§ DATA TO PROCESS

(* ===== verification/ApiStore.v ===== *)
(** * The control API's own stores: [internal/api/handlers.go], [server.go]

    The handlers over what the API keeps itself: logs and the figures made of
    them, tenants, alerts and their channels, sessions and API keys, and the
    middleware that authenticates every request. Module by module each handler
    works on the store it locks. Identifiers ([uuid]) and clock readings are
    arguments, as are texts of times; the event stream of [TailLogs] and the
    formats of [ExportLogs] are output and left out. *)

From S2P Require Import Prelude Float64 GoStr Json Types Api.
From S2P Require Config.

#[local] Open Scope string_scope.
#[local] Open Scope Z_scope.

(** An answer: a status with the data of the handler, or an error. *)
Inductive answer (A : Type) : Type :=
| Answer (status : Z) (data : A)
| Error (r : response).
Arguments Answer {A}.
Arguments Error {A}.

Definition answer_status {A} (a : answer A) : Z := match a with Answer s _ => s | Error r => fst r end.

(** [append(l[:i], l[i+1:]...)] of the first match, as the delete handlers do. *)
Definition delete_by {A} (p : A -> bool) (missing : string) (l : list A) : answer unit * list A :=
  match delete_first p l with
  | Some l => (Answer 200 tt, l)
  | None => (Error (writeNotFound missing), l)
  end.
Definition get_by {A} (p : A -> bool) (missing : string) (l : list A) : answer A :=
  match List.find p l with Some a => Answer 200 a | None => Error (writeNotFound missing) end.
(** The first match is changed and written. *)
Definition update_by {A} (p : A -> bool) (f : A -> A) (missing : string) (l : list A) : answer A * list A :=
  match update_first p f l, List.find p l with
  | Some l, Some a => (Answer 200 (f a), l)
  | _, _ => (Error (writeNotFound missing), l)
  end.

§ TASK INSTRUCTIONS
Please retype the listing word for word, from its first line through the line containing "(** [append(l[:i], l[i+1:]...)]", and add nothing else.

§ EXPECTED ANSWER
(* ===== verification/ApiStore.v ===== *)
(** * The control API's own stores: [internal/api/handlers.go], [server.go]

    The handlers over what the API keeps itself: logs and the figures made of
    them, tenants, alerts and their channels, sessions and API keys, and the
    middleware that authenticates every request. Module by module each handler
    works on the store it locks. Identifiers ([uuid]) and clock readings are
    arguments, as are texts of times; the event stream of [TailLogs] and the
    formats of [ExportLogs] are output and left out. *)

From S2P Require Import Prelude Float64 GoStr Json Types Api.
From S2P Require Config.

#[local] Open Scope string_scope.
#[local] Open Scope Z_scope.

(** An answer: a status with the data of the handler, or an error. *)
Inductive answer (A : Type) : Type :=
| Answer (status : Z) (data : A)
| Error (r : response).
Arguments Answer {A}.
Arguments Error {A}.

Definition answer_status {A} (a : answer A) : Z := match a with Answer s _ => s | Error r => fst r end.

(** [append(l[:i], l[i+1:]...)] of the first match, as the delete handlers do. *)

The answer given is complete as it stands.